# [Your goal]
Everything in the data below is left aside except the lines from the one containing "rewrite <- H6, A4." through the one containing "Definition sample_node : node"; repeat those exactly.

# [Records to process]

● ● ● ●

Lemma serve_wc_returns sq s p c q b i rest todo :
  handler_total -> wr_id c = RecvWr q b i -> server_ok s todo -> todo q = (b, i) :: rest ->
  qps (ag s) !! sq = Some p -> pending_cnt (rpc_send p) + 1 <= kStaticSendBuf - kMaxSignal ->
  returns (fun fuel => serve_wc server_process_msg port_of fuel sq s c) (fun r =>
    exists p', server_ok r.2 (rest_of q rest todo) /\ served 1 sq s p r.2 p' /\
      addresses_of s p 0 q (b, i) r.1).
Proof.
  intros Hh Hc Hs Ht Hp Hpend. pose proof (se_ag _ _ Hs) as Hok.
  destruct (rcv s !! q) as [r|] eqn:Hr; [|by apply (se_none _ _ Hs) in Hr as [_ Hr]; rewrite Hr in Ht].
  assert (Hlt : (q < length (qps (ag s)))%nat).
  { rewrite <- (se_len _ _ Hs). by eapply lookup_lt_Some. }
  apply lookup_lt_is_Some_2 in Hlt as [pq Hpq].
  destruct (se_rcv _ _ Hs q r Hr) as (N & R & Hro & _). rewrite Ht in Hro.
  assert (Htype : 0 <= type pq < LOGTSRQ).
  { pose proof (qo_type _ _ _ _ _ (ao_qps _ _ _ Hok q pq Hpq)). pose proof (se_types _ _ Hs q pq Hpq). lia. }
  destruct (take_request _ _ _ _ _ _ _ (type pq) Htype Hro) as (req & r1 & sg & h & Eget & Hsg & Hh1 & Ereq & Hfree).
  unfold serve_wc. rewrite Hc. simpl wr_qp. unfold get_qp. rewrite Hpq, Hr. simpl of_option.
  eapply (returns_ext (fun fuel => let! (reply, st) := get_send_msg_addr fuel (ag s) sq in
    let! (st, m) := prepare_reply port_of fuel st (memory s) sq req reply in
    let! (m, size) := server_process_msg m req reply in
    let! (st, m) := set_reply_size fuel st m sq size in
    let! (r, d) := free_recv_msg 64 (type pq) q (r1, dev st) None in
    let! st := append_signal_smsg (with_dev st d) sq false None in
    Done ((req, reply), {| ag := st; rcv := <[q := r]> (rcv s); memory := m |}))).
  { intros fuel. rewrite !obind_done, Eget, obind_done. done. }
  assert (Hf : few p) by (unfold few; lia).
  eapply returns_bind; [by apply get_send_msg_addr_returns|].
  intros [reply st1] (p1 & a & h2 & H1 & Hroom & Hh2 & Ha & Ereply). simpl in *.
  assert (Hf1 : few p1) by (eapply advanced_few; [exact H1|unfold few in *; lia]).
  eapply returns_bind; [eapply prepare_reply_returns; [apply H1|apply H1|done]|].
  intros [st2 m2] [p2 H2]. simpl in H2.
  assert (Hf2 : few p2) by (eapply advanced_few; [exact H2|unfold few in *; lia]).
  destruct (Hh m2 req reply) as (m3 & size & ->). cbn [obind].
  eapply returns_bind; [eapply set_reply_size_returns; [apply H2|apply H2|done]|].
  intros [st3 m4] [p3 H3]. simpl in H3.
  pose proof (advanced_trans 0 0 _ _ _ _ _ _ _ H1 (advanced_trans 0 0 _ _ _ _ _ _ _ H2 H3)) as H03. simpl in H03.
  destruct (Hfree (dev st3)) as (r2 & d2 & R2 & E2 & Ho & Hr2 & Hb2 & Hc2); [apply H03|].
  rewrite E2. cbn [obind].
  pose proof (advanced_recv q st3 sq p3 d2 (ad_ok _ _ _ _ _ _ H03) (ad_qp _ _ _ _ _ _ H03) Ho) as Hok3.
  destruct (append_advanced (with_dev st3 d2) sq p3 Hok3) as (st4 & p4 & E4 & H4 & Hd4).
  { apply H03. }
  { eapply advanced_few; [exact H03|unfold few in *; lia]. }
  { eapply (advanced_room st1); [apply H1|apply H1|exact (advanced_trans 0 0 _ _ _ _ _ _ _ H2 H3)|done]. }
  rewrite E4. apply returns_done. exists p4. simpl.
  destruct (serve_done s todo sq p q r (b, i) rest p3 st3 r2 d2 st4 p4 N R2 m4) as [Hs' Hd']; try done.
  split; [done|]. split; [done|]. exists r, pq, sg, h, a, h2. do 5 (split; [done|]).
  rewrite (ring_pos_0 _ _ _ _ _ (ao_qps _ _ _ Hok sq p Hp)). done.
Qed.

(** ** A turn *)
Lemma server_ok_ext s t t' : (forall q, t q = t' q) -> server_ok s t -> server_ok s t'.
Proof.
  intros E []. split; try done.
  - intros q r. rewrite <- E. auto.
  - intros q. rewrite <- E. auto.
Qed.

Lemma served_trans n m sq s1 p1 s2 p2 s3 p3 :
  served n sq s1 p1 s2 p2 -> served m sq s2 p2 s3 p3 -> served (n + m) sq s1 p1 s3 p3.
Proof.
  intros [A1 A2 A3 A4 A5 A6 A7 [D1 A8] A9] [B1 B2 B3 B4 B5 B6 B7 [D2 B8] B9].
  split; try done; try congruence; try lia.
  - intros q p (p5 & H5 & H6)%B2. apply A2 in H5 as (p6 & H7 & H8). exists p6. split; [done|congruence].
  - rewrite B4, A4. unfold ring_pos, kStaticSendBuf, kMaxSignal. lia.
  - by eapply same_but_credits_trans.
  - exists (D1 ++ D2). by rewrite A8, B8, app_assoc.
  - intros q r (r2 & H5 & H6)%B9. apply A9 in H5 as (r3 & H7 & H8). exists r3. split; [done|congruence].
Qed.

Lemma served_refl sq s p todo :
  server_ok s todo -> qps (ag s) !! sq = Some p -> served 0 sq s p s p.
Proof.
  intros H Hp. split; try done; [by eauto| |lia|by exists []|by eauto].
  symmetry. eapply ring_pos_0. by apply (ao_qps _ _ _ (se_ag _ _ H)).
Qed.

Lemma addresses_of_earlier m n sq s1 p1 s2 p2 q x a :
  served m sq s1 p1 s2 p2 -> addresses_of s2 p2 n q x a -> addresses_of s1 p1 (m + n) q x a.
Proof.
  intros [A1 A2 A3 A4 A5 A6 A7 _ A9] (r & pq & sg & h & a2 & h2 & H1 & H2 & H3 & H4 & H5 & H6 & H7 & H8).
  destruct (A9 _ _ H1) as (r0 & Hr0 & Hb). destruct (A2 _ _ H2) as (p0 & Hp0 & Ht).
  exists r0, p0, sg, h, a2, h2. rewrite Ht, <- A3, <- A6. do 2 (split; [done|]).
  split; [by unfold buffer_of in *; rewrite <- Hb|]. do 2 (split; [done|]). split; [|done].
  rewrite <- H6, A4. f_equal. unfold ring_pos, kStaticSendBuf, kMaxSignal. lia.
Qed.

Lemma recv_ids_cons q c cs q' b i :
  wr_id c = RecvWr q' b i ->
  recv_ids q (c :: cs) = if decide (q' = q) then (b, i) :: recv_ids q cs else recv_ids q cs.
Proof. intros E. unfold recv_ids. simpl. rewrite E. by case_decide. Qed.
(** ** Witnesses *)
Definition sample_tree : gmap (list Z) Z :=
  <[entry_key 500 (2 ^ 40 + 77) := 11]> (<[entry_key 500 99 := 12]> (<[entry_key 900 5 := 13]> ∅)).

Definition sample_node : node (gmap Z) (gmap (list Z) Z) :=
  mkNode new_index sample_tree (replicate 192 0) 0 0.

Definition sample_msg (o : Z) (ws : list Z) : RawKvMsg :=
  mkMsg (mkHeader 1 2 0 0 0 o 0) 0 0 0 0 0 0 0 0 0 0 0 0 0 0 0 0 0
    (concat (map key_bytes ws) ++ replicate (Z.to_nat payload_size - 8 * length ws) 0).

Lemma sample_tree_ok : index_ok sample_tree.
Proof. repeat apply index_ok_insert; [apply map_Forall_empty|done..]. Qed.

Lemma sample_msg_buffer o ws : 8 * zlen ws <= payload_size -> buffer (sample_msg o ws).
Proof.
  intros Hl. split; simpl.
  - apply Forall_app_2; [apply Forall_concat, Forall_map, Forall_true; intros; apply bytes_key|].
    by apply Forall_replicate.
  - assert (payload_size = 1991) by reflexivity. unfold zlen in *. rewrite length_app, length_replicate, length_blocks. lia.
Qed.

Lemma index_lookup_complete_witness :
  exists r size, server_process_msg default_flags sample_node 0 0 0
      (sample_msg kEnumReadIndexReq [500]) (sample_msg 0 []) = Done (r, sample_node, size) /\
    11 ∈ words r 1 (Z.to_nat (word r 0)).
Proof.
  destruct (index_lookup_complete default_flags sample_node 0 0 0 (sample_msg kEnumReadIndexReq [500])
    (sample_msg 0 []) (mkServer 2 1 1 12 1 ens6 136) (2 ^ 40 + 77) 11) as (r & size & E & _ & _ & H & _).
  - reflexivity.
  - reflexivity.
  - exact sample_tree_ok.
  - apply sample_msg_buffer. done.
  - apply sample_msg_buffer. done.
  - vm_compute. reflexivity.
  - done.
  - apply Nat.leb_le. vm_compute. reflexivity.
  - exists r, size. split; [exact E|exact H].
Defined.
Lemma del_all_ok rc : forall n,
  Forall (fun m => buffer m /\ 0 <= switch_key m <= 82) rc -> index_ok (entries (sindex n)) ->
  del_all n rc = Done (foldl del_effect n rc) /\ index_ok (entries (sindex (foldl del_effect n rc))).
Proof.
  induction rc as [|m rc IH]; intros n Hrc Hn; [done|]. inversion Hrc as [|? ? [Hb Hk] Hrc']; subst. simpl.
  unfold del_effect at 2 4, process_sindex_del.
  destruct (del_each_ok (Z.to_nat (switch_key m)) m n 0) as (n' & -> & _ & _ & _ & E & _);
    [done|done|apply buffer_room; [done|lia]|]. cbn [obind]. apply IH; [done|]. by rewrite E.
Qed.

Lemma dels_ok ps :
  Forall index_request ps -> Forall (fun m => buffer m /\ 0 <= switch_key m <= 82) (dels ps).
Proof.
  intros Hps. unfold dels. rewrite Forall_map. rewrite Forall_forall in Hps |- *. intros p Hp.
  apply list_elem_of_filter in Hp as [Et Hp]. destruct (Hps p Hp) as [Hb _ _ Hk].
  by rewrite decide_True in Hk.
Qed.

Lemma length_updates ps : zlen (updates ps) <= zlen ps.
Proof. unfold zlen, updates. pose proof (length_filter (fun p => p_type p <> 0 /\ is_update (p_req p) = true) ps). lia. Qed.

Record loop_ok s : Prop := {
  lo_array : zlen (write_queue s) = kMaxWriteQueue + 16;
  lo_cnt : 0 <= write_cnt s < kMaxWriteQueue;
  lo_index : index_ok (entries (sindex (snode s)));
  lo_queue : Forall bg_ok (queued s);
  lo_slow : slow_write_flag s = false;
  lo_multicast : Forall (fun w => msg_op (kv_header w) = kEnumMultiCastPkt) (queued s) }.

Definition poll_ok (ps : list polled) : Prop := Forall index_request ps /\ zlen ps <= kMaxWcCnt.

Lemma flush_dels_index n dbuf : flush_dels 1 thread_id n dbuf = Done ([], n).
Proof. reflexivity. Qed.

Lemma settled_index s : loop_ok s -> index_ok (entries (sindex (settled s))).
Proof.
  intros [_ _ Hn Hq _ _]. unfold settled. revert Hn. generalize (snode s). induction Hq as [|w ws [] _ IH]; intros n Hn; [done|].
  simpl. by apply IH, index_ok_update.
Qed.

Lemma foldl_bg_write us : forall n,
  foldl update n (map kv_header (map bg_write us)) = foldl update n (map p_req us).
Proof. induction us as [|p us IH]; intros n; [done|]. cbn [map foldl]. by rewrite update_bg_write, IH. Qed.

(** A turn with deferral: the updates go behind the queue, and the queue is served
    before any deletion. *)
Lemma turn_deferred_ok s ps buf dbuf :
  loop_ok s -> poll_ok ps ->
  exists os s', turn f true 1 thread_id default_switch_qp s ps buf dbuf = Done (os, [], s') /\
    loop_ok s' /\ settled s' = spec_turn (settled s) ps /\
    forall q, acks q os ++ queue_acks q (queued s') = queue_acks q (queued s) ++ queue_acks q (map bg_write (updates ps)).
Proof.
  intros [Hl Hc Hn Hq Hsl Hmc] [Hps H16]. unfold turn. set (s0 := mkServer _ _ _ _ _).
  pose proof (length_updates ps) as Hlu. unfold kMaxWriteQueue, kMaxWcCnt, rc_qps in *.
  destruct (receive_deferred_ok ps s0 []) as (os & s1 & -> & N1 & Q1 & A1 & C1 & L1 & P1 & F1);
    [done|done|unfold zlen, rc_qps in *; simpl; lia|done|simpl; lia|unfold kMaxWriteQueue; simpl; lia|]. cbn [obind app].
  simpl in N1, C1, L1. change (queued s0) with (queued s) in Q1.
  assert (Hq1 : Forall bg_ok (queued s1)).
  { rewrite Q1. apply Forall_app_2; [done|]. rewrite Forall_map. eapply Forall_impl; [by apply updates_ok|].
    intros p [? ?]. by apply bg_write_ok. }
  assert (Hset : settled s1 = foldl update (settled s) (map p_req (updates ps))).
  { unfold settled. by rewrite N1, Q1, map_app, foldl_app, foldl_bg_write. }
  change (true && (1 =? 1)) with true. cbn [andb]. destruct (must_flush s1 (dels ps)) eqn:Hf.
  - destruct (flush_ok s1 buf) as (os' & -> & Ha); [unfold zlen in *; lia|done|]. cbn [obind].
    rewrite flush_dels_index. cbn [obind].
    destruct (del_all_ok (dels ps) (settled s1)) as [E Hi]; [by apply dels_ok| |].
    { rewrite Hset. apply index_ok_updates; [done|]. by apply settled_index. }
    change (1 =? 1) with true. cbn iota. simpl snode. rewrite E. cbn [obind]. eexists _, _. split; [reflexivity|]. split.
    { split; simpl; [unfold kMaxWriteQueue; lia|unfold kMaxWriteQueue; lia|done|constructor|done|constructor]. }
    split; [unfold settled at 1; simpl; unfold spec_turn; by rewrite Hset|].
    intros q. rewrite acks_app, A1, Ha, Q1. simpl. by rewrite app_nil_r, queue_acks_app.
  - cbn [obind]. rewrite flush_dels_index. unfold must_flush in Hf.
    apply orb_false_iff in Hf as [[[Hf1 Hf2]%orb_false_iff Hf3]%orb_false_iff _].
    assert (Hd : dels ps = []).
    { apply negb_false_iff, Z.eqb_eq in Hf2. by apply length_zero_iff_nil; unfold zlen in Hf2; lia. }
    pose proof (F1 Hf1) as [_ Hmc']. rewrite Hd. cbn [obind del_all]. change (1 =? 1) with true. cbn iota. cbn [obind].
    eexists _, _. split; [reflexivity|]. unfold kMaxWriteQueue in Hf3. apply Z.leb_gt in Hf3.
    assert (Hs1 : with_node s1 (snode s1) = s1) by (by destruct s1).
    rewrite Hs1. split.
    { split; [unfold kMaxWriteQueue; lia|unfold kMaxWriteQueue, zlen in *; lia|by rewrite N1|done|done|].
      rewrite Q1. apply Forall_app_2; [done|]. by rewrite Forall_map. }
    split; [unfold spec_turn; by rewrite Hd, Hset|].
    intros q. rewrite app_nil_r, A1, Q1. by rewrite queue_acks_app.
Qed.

● ● ● ●

# [Solution to this exercise]
  rewrite <- H6, A4. f_equal. unfold ring_pos, kStaticSendBuf, kMaxSignal. lia.
Qed.

Lemma recv_ids_cons q c cs q' b i :
  wr_id c = RecvWr q' b i ->
  recv_ids q (c :: cs) = if decide (q' = q) then (b, i) :: recv_ids q cs else recv_ids q cs.
Proof. intros E. unfold recv_ids. simpl. rewrite E. by case_decide. Qed.
(** ** Witnesses *)
Definition sample_tree : gmap (list Z) Z :=
  <[entry_key 500 (2 ^ 40 + 77) := 11]> (<[entry_key 500 99 := 12]> (<[entry_key 900 5 := 13]> ∅)).

Definition sample_node : node (gmap Z) (gmap (list Z) Z) :=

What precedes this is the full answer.